*** THE DATA Section Begins ***

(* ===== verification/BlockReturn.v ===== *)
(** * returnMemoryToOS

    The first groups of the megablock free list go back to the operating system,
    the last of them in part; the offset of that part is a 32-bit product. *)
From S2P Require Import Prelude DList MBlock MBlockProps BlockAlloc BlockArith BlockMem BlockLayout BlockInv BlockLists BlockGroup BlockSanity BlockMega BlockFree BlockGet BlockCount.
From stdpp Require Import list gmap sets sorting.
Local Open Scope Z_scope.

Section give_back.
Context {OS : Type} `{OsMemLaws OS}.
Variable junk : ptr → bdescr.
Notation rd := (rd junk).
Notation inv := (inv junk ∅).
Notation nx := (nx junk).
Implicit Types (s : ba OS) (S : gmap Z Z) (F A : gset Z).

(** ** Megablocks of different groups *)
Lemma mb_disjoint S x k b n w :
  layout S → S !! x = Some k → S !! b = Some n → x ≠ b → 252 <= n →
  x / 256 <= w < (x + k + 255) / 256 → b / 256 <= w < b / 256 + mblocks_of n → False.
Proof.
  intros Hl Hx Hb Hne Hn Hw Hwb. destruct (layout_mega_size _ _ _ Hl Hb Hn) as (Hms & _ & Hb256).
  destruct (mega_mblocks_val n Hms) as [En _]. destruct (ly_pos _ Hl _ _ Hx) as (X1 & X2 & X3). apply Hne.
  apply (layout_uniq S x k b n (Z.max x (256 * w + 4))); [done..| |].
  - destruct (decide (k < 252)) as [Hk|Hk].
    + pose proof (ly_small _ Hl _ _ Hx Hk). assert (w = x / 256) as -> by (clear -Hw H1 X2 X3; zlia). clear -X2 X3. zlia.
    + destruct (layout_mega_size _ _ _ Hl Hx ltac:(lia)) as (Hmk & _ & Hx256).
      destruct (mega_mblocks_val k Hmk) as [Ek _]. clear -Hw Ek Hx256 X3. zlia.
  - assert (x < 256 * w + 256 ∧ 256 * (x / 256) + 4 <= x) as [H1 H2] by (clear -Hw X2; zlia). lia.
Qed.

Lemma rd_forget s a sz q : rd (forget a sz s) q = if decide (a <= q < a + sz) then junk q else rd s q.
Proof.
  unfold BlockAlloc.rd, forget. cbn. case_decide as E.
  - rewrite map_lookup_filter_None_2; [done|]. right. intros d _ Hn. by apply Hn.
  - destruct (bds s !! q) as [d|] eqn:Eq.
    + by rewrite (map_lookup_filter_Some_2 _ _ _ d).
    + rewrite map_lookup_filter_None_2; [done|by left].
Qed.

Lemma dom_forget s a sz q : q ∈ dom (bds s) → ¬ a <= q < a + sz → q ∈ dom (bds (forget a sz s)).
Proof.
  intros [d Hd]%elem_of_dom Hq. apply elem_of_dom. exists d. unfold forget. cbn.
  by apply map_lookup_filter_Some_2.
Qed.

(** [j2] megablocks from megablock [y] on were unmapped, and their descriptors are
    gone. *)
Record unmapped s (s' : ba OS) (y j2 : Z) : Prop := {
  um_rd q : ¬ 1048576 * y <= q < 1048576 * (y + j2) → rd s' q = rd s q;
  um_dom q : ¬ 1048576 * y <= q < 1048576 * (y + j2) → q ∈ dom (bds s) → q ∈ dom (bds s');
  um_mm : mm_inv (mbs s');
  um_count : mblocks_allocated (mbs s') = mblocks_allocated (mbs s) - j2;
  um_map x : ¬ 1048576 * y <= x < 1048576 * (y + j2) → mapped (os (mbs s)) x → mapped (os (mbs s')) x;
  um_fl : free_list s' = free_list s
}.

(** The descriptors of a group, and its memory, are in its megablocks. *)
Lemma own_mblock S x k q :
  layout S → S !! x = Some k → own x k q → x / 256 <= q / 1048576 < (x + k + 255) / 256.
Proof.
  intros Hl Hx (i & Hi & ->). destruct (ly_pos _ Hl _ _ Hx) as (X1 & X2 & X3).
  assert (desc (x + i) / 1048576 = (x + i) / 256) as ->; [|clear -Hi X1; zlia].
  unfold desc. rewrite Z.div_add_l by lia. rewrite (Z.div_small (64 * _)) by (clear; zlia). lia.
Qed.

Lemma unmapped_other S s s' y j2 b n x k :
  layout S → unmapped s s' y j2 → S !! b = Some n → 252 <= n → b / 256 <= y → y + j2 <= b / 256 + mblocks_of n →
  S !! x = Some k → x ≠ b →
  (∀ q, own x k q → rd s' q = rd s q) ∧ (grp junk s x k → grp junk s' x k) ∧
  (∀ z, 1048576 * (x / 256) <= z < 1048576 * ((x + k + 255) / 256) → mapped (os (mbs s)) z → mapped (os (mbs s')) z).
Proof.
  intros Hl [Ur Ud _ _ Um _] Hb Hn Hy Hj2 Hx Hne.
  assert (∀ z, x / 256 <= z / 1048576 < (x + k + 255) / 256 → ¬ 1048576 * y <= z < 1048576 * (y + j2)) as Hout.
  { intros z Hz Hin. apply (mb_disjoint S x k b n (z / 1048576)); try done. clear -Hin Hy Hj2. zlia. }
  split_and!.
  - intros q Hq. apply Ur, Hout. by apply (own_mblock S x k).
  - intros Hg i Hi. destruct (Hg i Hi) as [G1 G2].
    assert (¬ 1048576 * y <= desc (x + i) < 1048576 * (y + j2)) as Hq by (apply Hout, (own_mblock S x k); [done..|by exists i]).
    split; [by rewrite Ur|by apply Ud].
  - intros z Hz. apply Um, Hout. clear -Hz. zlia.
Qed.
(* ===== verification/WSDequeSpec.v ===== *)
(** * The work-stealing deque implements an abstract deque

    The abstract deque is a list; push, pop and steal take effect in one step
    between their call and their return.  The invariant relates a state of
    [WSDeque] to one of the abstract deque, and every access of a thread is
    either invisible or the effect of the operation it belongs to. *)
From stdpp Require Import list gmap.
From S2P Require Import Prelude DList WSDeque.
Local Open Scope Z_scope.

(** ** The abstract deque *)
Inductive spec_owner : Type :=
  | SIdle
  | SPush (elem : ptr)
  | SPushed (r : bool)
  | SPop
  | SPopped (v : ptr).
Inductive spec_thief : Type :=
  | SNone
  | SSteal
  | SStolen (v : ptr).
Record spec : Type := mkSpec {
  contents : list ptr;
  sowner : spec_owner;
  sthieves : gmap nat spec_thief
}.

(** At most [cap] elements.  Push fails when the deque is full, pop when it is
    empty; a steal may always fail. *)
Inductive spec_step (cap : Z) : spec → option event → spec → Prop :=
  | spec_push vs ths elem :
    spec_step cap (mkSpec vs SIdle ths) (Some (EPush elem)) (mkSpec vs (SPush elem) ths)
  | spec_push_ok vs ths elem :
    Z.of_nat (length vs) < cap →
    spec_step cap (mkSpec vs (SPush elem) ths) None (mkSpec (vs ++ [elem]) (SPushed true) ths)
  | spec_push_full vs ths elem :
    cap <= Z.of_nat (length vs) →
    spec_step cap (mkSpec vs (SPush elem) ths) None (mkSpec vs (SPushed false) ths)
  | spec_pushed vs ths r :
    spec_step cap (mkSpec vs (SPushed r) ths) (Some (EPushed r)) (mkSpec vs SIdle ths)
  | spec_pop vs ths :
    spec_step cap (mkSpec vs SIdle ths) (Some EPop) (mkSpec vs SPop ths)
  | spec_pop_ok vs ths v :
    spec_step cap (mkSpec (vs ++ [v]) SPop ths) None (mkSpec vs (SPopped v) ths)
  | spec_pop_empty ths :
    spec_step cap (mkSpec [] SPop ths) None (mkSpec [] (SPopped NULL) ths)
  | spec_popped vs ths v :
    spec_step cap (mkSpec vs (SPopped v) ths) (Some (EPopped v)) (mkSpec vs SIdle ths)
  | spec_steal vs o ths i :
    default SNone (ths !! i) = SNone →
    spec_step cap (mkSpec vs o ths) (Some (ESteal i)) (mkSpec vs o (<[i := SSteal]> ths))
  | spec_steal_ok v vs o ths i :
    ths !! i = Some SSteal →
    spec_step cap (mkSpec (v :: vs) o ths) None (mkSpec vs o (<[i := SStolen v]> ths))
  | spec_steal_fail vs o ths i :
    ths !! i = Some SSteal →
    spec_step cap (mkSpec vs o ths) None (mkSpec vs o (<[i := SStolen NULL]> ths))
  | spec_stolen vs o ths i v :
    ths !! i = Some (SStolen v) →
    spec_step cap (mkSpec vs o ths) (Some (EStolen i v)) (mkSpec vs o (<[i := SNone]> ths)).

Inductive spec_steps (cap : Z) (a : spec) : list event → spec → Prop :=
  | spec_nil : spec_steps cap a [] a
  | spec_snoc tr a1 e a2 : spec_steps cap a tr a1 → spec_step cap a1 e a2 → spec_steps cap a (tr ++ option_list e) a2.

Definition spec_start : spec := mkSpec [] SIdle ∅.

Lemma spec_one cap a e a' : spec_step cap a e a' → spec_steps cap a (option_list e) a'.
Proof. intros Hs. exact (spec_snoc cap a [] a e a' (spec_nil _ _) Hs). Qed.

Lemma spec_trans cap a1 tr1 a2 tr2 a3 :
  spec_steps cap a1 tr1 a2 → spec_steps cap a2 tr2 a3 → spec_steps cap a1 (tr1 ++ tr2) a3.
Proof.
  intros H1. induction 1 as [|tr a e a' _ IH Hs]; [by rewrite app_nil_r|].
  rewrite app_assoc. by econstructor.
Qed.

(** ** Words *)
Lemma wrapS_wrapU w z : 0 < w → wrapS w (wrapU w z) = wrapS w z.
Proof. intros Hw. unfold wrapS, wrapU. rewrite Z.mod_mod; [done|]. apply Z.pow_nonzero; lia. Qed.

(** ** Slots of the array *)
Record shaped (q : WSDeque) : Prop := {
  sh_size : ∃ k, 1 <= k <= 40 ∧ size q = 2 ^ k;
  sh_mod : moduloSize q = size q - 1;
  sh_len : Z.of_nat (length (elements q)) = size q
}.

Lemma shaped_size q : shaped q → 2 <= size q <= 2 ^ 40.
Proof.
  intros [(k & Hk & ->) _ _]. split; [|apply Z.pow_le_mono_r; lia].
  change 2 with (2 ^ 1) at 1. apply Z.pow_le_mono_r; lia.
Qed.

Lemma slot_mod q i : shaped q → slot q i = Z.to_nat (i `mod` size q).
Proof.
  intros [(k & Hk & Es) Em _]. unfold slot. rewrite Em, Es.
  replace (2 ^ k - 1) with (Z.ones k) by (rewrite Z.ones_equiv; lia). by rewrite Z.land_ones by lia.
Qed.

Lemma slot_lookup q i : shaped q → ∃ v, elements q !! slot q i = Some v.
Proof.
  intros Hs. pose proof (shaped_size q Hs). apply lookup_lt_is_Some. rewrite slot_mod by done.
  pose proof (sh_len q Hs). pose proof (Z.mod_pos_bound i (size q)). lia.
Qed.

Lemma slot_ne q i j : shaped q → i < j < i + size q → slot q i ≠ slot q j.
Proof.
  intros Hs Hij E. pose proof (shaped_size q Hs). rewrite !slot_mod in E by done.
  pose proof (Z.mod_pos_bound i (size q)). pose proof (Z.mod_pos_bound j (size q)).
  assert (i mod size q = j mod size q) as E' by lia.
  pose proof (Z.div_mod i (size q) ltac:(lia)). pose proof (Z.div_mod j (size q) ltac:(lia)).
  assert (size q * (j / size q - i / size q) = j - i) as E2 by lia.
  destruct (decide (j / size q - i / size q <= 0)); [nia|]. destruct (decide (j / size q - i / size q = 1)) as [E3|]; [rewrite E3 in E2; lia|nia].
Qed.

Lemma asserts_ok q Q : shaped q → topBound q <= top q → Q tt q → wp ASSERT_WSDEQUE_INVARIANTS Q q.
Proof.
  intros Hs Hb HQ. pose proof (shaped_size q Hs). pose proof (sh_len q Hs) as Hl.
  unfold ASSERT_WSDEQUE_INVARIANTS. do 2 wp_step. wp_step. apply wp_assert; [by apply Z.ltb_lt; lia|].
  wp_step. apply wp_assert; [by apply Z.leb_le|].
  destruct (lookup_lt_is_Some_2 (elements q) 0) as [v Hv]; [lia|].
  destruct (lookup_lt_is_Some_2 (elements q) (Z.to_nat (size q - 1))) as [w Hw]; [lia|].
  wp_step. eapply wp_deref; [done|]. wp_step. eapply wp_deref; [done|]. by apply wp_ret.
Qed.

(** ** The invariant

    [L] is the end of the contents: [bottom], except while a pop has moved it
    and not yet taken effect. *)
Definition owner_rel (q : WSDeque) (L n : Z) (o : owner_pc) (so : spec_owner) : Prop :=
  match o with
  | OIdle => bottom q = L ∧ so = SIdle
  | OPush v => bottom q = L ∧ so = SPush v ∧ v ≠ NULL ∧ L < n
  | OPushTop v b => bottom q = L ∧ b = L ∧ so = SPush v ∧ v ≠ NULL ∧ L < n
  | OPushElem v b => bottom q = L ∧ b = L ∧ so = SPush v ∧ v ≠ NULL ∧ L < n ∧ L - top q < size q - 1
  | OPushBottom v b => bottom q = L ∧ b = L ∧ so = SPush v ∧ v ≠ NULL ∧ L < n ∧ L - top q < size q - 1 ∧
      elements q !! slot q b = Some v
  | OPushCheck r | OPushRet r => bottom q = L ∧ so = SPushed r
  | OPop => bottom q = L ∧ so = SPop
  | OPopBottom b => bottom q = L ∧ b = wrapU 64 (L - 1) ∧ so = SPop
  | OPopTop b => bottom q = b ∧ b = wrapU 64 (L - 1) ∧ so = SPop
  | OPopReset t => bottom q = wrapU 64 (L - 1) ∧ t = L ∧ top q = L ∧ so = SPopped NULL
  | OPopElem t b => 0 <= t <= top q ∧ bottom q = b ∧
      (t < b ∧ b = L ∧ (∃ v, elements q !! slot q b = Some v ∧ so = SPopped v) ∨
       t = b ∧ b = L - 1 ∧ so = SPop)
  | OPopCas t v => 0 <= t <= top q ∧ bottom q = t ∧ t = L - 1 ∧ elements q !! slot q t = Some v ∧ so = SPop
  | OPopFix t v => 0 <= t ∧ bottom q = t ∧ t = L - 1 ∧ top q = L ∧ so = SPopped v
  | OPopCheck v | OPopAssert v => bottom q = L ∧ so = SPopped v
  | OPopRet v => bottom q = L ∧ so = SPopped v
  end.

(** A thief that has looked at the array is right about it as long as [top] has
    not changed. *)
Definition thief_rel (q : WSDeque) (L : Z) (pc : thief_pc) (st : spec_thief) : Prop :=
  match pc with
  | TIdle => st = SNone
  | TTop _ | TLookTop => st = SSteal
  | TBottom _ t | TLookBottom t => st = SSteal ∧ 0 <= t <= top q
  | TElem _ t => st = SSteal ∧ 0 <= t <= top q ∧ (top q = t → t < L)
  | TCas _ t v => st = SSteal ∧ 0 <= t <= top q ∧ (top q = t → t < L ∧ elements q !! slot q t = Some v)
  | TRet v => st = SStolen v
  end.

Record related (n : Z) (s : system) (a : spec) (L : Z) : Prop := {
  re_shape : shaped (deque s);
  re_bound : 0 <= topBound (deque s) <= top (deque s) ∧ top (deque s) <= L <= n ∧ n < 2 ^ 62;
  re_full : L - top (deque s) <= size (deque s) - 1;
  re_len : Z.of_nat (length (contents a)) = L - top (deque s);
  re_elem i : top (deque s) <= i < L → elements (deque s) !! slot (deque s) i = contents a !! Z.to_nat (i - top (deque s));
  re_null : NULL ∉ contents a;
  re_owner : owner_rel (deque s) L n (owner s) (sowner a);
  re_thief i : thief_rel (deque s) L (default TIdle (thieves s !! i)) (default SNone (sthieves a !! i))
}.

*** THE DATA Section Ends ***

TASK ITEM:
Go through the data and gather every line that holds "Hout".

OUTPUT OF THE TASK:
  assert (∀ z, x / 256 <= z / 1048576 < (x + k + 255) / 256 → ¬ 1048576 * y <= z < 1048576 * (y + j2)) as Hout.
  - intros q Hq. apply Ur, Hout. by apply (own_mblock S x k).
    assert (¬ 1048576 * y <= desc (x + i) < 1048576 * (y + j2)) as Hq by (apply Hout, (own_mblock S x k); [done..|by exists i]).
  - intros z Hz. apply Um, Hout. clear -Hz. zlia.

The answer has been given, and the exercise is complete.